## YOUR GOAL
Would you please copy the part of the material below that opens with the line containing "(** Objects of the retrieval library. *)" and closes with the line containing "destruct (attempt_shape transport"? Copy it exactly, and only it.

## GIVEN ENTRIES
(** The effect the handler may issue for the requester [i], whose purchase
    [items] resolves to [tier]. *)
Lemma verifyTry_effects (cfg : Config)
    (gateway : string -> Result (list Shopify.LineItem)) (i : Interaction)
    (email : string) (items : list Shopify.LineItem) (tier : Tier)
    (w0 : World) :
  gateway email = Ok items ->
  pickHighestTier cfg (map Shopify.title items) = Some tier ->
  let w' := after (tryCatch (verifyTry cfg gateway i email)
                     (verifyCatch i email)) w0 in
  let rec := verifiedRecord i tier items (clock w0) in
  exists t,
    trace w' = trace w0 ++ t /\
    Forall (fun e =>
      isLog e \/
      e = RolesAdd (userId i) (BASE_ROLE_NAME cfg) \/
      e = RolesAdd (userId i) (role tier) \/
      (exists g, guild w0 = Some g /\
         e = RolesRemove (userId i) (otherTierRoles cfg g (role tier))) \/
      e = WriteFile (<[email := rec]> (loaded w0))) t /\
    (forall uid', uid' <> userId i ->
       memberRoles uid' w' = memberRoles uid' w0) /\
    (storeOf w' = storeOf w0 \/ storeOf w' = <[email := rec]> (loaded w0)).
Proof.
  intros Hgw Hp w' rec.
  set (P := fun e : Effect =>
      isLog e \/
      e = RolesAdd (userId i) (BASE_ROLE_NAME cfg) \/
      e = RolesAdd (userId i) (role tier) \/
      (exists g, guild w0 = Some g /\
         e = RolesRemove (userId i) (otherTierRoles cfg g (role tier))) \/
      e = WriteFile (<[email := rec]> (loaded w0))).
  assert (Plog : forall e, isLog e -> P e) by (intros e He; now left).
  set (w1 := addTrace (BotLog "tier_matched" INFO email (userId i)
                         (from_option role "" (Some tier)))
               (addTrace (BotLog "shopify_line_items" INFO email (userId i) "")
                  w0)).
  destruct (setExclusiveTierRole_effects cfg (userId i) (role tier) w1)
    as (t2 & Ht2 & Hall2 & Ho2).
  pose proof (setExclusiveTierRole_frame cfg (userId i) (role tier) w1)
    as (Hl2 & Hc2 & Hf2).
  assert (HP2 : Forall P t2).
  { eapply Forall_impl; [exact Hall2 |]. intros e [H | [H | H]]; unfold P; auto. }
  unfold w', after, tryCatch, verifyTry, verifyCatch. clear w'.
  run_monad. rewrite Hgw, Hp.
  destruct (map Shopify.title items) as [|t0 ts] eqn:Ht.
  { unfold pickHighestTier in Hp. rewrite ?Ht in Hp.
    rewrite firstTier_nil in Hp. discriminate. }
  fold w1. unfold after in Ht2, Ho2, Hl2, Hc2, Hf2.
  destruct (setExclusiveTierRole cfg (userId i) (role tier) w1)
    as [[[]|err] w2]; cbn [snd] in *.
  2: { exists ([BotLog "shopify_line_items" INFO email (userId i) "";
                BotLog "tier_matched" INFO email (userId i)
                  (from_option role "" (Some tier))] ++ t2 ++
               [LoggerLog ERROR "verify_error" email;
                BotLog "verify_error" ERROR email (userId i) err]).
       split; [simpl; rewrite Ht2; unfold w1; simpl;
               now rewrite <- !app_assoc |].
       split.
       { apply Forall_app. split; [repeat constructor; apply Plog; exact I |].
         apply Forall_app. split; [exact HP2 |].
         repeat constructor; apply Plog; exact I. }
       split; [exact Ho2 |]. left. unfold storeOf. simpl. now rewrite Hf2. }
  fold rec. rewrite Hc2, Hl2.
  change (clock w1) with (clock w0). change (loaded w1) with (loaded w0).
  fold rec.
  set (L := <[email := rec]> (loaded w0)).
  unfold saveLoaded, saveEmailMap, ensureDirForFile, external. run_monad.
  destruct (mkdirWorld_frame (setLoaded L w2)) as (Hk1 & Hk2 & Hk3 & Hk4 & Hk5).
  rewrite ?Hk1. change (loaded (setLoaded L w2)) with L.
  assert (Hother : forall uid' (x : World),
            guild x = guild w2 -> uid' <> userId i ->
            memberRoles uid' x = memberRoles uid' w0).
  { intros uid' x Hx Hne. transitivity (memberRoles uid' w2);
      [unfold memberRoles; now rewrite Hx | exact (Ho2 uid' Hne)]. }
  assert (Hstore : storeOf (mkdirWorld (setLoaded L w2)) = storeOf w0).
  { rewrite storeOf_mkdirWorld. unfold storeOf. simpl. now rewrite Hf2. }
  match goal with
  | |- context [nextFault ?x] => destruct (nextFault x) as [err|]
  end.
  - exists ([BotLog "shopify_line_items" INFO email (userId i) "";
             BotLog "tier_matched" INFO email (userId i)
               (from_option role "" (Some tier))] ++ t2 ++
            [WriteFile L;
             LoggerLog ERROR "verify_error" email;
             BotLog "verify_error" ERROR email (userId i) err]).
    cbn [snd]. split.
    { simpl. rewrite Hk5. simpl. rewrite Ht2. unfold w1. simpl.
      now rewrite <- !app_assoc. }
    split.
    { apply Forall_app. split; [repeat constructor; apply Plog; exact I |].
      apply Forall_app. split; [exact HP2 |].
      constructor; [unfold P; auto 6 |].
      repeat constructor; apply Plog; exact I. }
    split; [intros uid' Hne; apply Hother; [simpl; now rewrite Hk2 | exact Hne] |].
    left. exact Hstore.
  - exists ([BotLog "shopify_line_items" INFO email (userId i) "";
             BotLog "tier_matched" INFO email (userId i)
               (from_option role "" (Some tier))] ++ t2 ++
            [WriteFile L;
             LoggerLog INFO "verify_success" email;
             BotLog "verify_success"
               (match newestPaidIso items with
                | Some _ => SUCCESS
                | None => WARN
                end)
               email (userId i) (from_option id "missing" (newestPaidIso items))]).
    cbn [snd]. split.
    { simpl. rewrite Hk5. simpl. rewrite Ht2. unfold w1. simpl.
      now rewrite <- !app_assoc. }
    split.
    { apply Forall_app. split; [repeat constructor; apply Plog; exact I |].
      apply Forall_app. split; [exact HP2 |].
      constructor; [unfold P; auto 6 |].
      repeat constructor; apply Plog; exact I. }
    split; [intros uid' Hne; apply Hother; [simpl; now rewrite Hk2 | exact Hne] |].
    right. reflexivity.
Qed.
(** * A shallow embedding of [app.py]

    The application is a Streamlit script: a credential gate
    ([modal_api_key]), a format dispatcher ([processar_documentos]), a
    presentation extractor ([processar_pptx]), an index builder
    ([criar_indice]) and the page function ([main]) with its upload and
    chat sections.

    Character model.  A Python [str] is a sequence of code points; the
    embedding uses [string], reading each [ascii] as the code point of
    the same number (0..255).  [isspace] and [lower] below are Python's
    on that range. *)

From Stdlib Require Import ZArith QArith Ascii String List Lia.
From stdpp Require Import base option list gmap strings pretty.

Local Open Scope string_scope.
Local Open Scope list_scope.

(** ** Python string operations *)

Module Py.

(** [str.isspace] for one character: TAB..CR, FS..US, SPACE, NEL and
    NBSP are the white-space code points below 256. *)
Definition isspace (c : ascii) : bool :=
  let n := nat_of_ascii c in
  (((9 <=? n) && (n <=? 13)) || ((28 <=? n) && (n <=? 32))
   || (n =? 133) || (n =? 160))%nat.

(** [s.lstrip()] *)
Fixpoint lstrip (s : string) : string :=
  match s with
  | String c s' => if isspace c then lstrip s' else s
  | EmptyString => EmptyString
  end.

(** [s.rstrip()]: a character is kept when it is not white space or
    when something is kept after it. *)
Fixpoint rstrip (s : string) : string :=
  match s with
  | String c s' =>
      match rstrip s' with
      | EmptyString => if isspace c then EmptyString else String c EmptyString
      | r => String c r
      end
  | EmptyString => EmptyString
  end.

(** [s.strip()] *)
Definition strip (s : string) : string := rstrip (lstrip s).

(** Truth value of a [str]: non-empty. *)
Definition truthy (s : string) : bool :=
  match s with EmptyString => false | String _ _ => true end.

(** [sep.join(l)] *)
Fixpoint join (sep : string) (l : list string) : string :=
  match l with
  | [] => ""
  | [x] => x
  | x :: l' => x +:+ sep +:+ join sep l'
  end.

(** [s.startswith(p)] *)
Fixpoint startswith (s p : string) : bool :=
  match p, s with
  | EmptyString, _ => true
  | String c p', String d s' => Ascii.eqb c d && startswith s' p'
  | String _ _, EmptyString => false
  end.

(** [c.lower()] for one character: A..Z and the Latin-1 capitals
    (0xC0..0xDE but the multiplication sign 0xD7) move up by 32. *)
Definition lower_char (c : ascii) : ascii :=
  let n := nat_of_ascii c in
  if (((65 <=? n) && (n <=? 90))
      || ((192 <=? n) && (n <=? 222) && negb (n =? 215)))%nat
  then ascii_of_nat (n + 32) else c.

(** [s.lower()] *)
Fixpoint lower (s : string) : string :=
  match s with
  | String c s' => String (lower_char c) (lower s')
  | EmptyString => EmptyString
  end.

(** [s.rfind(c)] for a one-character needle: the last index of [c],
    or -1. *)
Fixpoint rfind (c : ascii) (s : string) : Z :=
  match s with
  | EmptyString => -1
  | String d s' =>
      let r := rfind c s' in
      if (0 <=? r)%Z then (r + 1)%Z
      else if Ascii.eqb d c then 0%Z else (-1)%Z
  end.

(** [s[i:]] for [0 <= i] *)
Fixpoint drop (i : nat) (s : string) : string :=
  match i, s with
  | O, _ => s
  | S i', String _ s' => drop i' s'
  | S _, EmptyString => EmptyString
  end.

(** [s[:n]] *)
Definition take (n : nat) (s : string) : string := String.substring 0 n s.

(** [x in l] for a list of strings *)
Definition contains (l : list string) (x : string) : bool :=
  existsb (String.eqb x) l.

(** [enumerate(l, start)] *)
Fixpoint enumerate {A} (start : nat) (l : list A) : list (nat * A) :=
  match l with
  | [] => []
  | x :: l' => (start, x) :: enumerate (S start) l'
  end.

(** [f"{n}"] for a non-negative [int] *)
Definition fmt_int (n : nat) : string := pretty n.

End Py.

(** The line feed, ["\n"] in the source. *)
Definition NL : string := String (ascii_of_nat 10) EmptyString.

(** ** Paths *)

Module Path.

(** [Path(name).suffix], for a [name] that is a single path component
    (what [os.listdir] returns), as pathlib computes it up to
    Python 3.13:
    [i = name.rfind('.'); name[i:] if 0 < i < len(name) - 1 else ''] *)
Definition suffix (name : string) : string :=
  let i := Py.rfind "." name in
  if ((0 <? i) && (i <? Z.of_nat (String.length name) - 1))%Z
  then Py.drop (Z.to_nat i) name else "".

(** [os.path.join(a, b)] (posixpath) *)
Definition join (a b : string) : string :=
  if Py.startswith b "/" then b
  else if negb (Py.truthy a) || String.eqb (Py.drop (String.length a - 1) a) "/"
       then a +:+ b
       else a +:+ "/" +:+ b.

(** [os.path.basename(p)]: [p[p.rfind('/') + 1:]] *)
Definition basename (p : string) : string :=
  Py.drop (Z.to_nat (Py.rfind "/" p + 1)) p.

End Path.

(** ** Data model *)

(** Metadata values: [str] and [int]. *)
Inductive MetaVal :=
| MStr (s : string)
| MInt (n : nat).

(** [llama_index.core.Document]: text and a metadata dict. *)
Record Document := mkDocument {
  text : string;
  metadata : gmap string MetaVal
}.

(** A python-pptx presentation, as far as [processar_pptx] reads it.
    [shape_text] is [None] when [hasattr(shape, "text")] is false;
    [shape_table] is [Some rows] when [shape.has_table], each row being
    the list of its cells' [text]. *)
Definition Row := list string.

Record Shape := mkShape {
  shape_text : option string;
  shape_table : option (list Row)
}.

Definition Slide := list Shape.

(** Objects of the retrieval library. *)
Record EmbedModel := mkEmbed { model_name : string }.

Record LLM := mkLLM { llm_model : string; llm_temperature : Q }.

Record SentenceSplitter := mkSplitter {
  chunk_size : Z;
  chunk_overlap : Z;
  paragraph_separator : string
}.

(** An index: the documents it was built from and the splitter they
    were cut with. *)
Record VectorStoreIndex := mkIndex {
  index_documents : list Document;
  node_parser : SentenceSplitter
}.

(** A query engine: its index and the keyword arguments
    [as_query_engine] was called with. *)
Record QueryEngine := mkEngine {
  engine_index : VectorStoreIndex;
  similarity_top_k : Z;
  response_mode : string;
  verbose : bool;
  streaming : bool;
  max_tokens : Z;
  temperature : Q
}.

(** A Python exception caught by [except Exception as e]; [exn_str] is
    what [f"{e}"] prints. *)
Record Exn := mkExn { exn_str : string }.
Lemma attempts_frame transport requestBody retries n i delay s :
  let run := attempts transport requestBody retries n i delay s in
  (requests (effects run) <= n)%nat
  /\ (length (waits (effects run)) <= n)%nat
  /\ final run = s
  /\ saves (effects run) = 0%nat.
Proof.
  revert i delay. induction n as [|n IH]; intros i delay; [repeat split; auto|].
  cbv zeta.
  remember (attempts transport requestBody retries (S n) i delay s) as run eqn:Hrun.
  cbn [attempts] in Hrun. unfold bind at 1, try_catch in Hrun.
  destruct (attempt_shape transport requestBody i delay s)
    as (tail & out & E & [(response & -> & ->) | [(-> & ->) | (e & -> & ->)]]);
    rewrite E in Hrun.
  - subst run. unfold ret, effects, final, requests, saves, request_of. simpl. repeat split; auto; lia.
  - specialize (IH (S i) (delay * 2)%Q). cbv zeta in IH.
    destruct (attempts transport requestBody retries n (S i) (delay * 2)%Q s)
      as [[t s'] out]. subst run. unfold effects, final, requests, saves, request_of in *. simpl in *.
    destruct IH as (H1 & H2 & H3 & H4). repeat split; auto; lia.
  - destruct (Nat.eqb i (retries - 1)).
    + subst run. unfold bind, emit, throw, effects, final, requests, saves, request_of. simpl.
      repeat split; auto; lia.
    + specialize (IH (S i) (delay * (3 # 2))%Q). cbv zeta in IH.
      unfold bind, emit, ret in Hrun. simpl in Hrun.
      destruct (attempts transport requestBody retries n (S i) (delay * (3 # 2))%Q s)
        as [[t s'] out]. subst run. unfold effects, final, requests, saves, request_of in *. simpl in *.
      destruct IH as (H1 & H2 & H3 & H4). repeat split; auto; lia.
Qed.

(** X8. Whatever the transport answers, [fetchWithRetry] sends at most
    [retries] requests and waits at most [retries] times; with [retries = 0]
    it sends nothing. *)
Theorem fetchWithRetry_bounded (transport : nat -> outcome RequestUrlResponse)
    (requestBody : RequestBody) (retries : nat) (delay : Q) (s : OpenRouterSettings) :
  let run := fetchWithRetry transport requestBody retries delay s in
  (requests (effects run) <= retries)%nat
  /\ (length (waits (effects run)) <= retries)%nat.
Proof.
  intros run. unfold run, fetchWithRetry, bind, emit.
  destruct (attempts_frame transport requestBody retries retries 0 delay s)
    as (H1 & H2 & _).
  destruct (attempts transport requestBody retries retries 0 delay s) as [[t s'] out].
  unfold effects in *. simpl in *. split; assumption.
Qed.

(** X9. [fetchWithRetry] reads the settings and never writes them: the
    settings it leaves are the ones it found, and nothing is saved. *)
Theorem fetchWithRetry_leaves_settings (transport : nat -> outcome RequestUrlResponse)
    (requestBody : RequestBody) (retries : nat) (delay : Q) (s : OpenRouterSettings) :
  let run := fetchWithRetry transport requestBody retries delay s in
  final run = s /\ saves (effects run) = 0%nat.
Proof.
  intros run. unfold run, fetchWithRetry, bind, emit.
  destruct (attempts_frame transport requestBody retries retries 0 delay s)
    as (_ & _ & H3 & H4).
  destruct (attempts transport requestBody retries retries 0 delay s) as [[t s'] out].
  unfold effects, final in *. simpl in *. split; assumption.
Qed.

(** The waits of [n] failures in a row that are not rate limits. *)
Fixpoint backoffs (delay : Q) (n : nat) : list Q :=
  match n with
  | O => []
  | S n' => delay :: backoffs (delay * (3 # 2))%Q n'
  end.
(** * Usage-analytics dashboard: heatmap layout and records-page orchestration

    A shallow embedding of
    - [src/components/analytics/ActivityHeatmap.tsx] (week bucketing, month
      labels, responsive truncation, intensity levels), and
    - the usage-records page (status post-filter, connection guard, silent
      auto-refresh, pagination and debounce, API-key masking),
    followed by the properties proved about them. *)

From Stdlib Require Import ZArith List String Ascii Bool Lia QArith Sorted.
From coqutil Require Import Datatypes.RecordSetters.
Import ListNotations.
Import TriangleBracketNotations.
Open Scope Z_scope.

(* ================================================================== *)
(** ** JavaScript values used by the components *)

(** A JS number that is either an integer or [NaN] ([None]). *)
Definition JSNum := option Z.

(** [a !== b] on numbers: [NaN] differs from everything, itself included. *)
Definition strict_neq (a b : JSNum) : bool :=
  match a, b with
  | Some x, Some y => negb (x =? y)
  | _, _ => true
  end.

(** [a === n] for a number [a] and an integer literal [n]. *)
Definition strict_eqZ (a : JSNum) (n : Z) : bool :=
  match a with
  | Some x => x =? n
  | None => false
  end.

(* ================================================================== *)
(** ** The platform's [Date], restricted to UTC midnights

    The heatmap only ever builds [new Date(`${date}T00:00:00Z`)] and reads
    [getUTCDay()] and [getUTCMonth()].  Such a Date is a UTC midnight, so it is
    represented by its UTC calendar fields; its time value divided by
    [msPerDay] is [MakeDay].  The day arithmetic is ECMAScript's
    ([DayFromYear], [InLeapYear], [WeekDay]). *)
Module JSDate.

Record UTCDate := mkDate { year : Z; month : Z; mday : Z }.
(* [month] is 0-based, as [getUTCMonth] returns it; [mday] is 1-based. *)

Definition InLeapYear (y : Z) : bool :=
  ((y mod 4 =? 0) && negb (y mod 100 =? 0)) || (y mod 400 =? 0).

Definition DayFromYear (y : Z) : Z :=
  365 * (y - 1970) + (y - 1969) / 4 - (y - 1901) / 100 + (y - 1601) / 400.

Definition DaysInMonth (leap : bool) (m : Z) : Z :=
  match m with
  | 0 => 31 | 1 => if leap then 29 else 28 | 2 => 31 | 3 => 30
  | 4 => 31 | 5 => 30 | 6 => 31 | 7 => 31
  | 8 => 30 | 9 => 31 | 10 => 30 | 11 => 31
  | _ => 0
  end.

## SOLUTION
(** Objects of the retrieval library. *)
Record EmbedModel := mkEmbed { model_name : string }.

Record LLM := mkLLM { llm_model : string; llm_temperature : Q }.

Record SentenceSplitter := mkSplitter {
  chunk_size : Z;
  chunk_overlap : Z;
  paragraph_separator : string
}.

(** An index: the documents it was built from and the splitter they
    were cut with. *)
Record VectorStoreIndex := mkIndex {
  index_documents : list Document;
  node_parser : SentenceSplitter
}.

(** A query engine: its index and the keyword arguments
    [as_query_engine] was called with. *)
Record QueryEngine := mkEngine {
  engine_index : VectorStoreIndex;
  similarity_top_k : Z;
  response_mode : string;
  verbose : bool;
  streaming : bool;
  max_tokens : Z;
  temperature : Q
}.

(** A Python exception caught by [except Exception as e]; [exn_str] is
    what [f"{e}"] prints. *)
Record Exn := mkExn { exn_str : string }.
Lemma attempts_frame transport requestBody retries n i delay s :
  let run := attempts transport requestBody retries n i delay s in
  (requests (effects run) <= n)%nat
  /\ (length (waits (effects run)) <= n)%nat
  /\ final run = s
  /\ saves (effects run) = 0%nat.
Proof.
  revert i delay. induction n as [|n IH]; intros i delay; [repeat split; auto|].
  cbv zeta.
  remember (attempts transport requestBody retries (S n) i delay s) as run eqn:Hrun.
  cbn [attempts] in Hrun. unfold bind at 1, try_catch in Hrun.
  destruct (attempt_shape transport requestBody i delay s)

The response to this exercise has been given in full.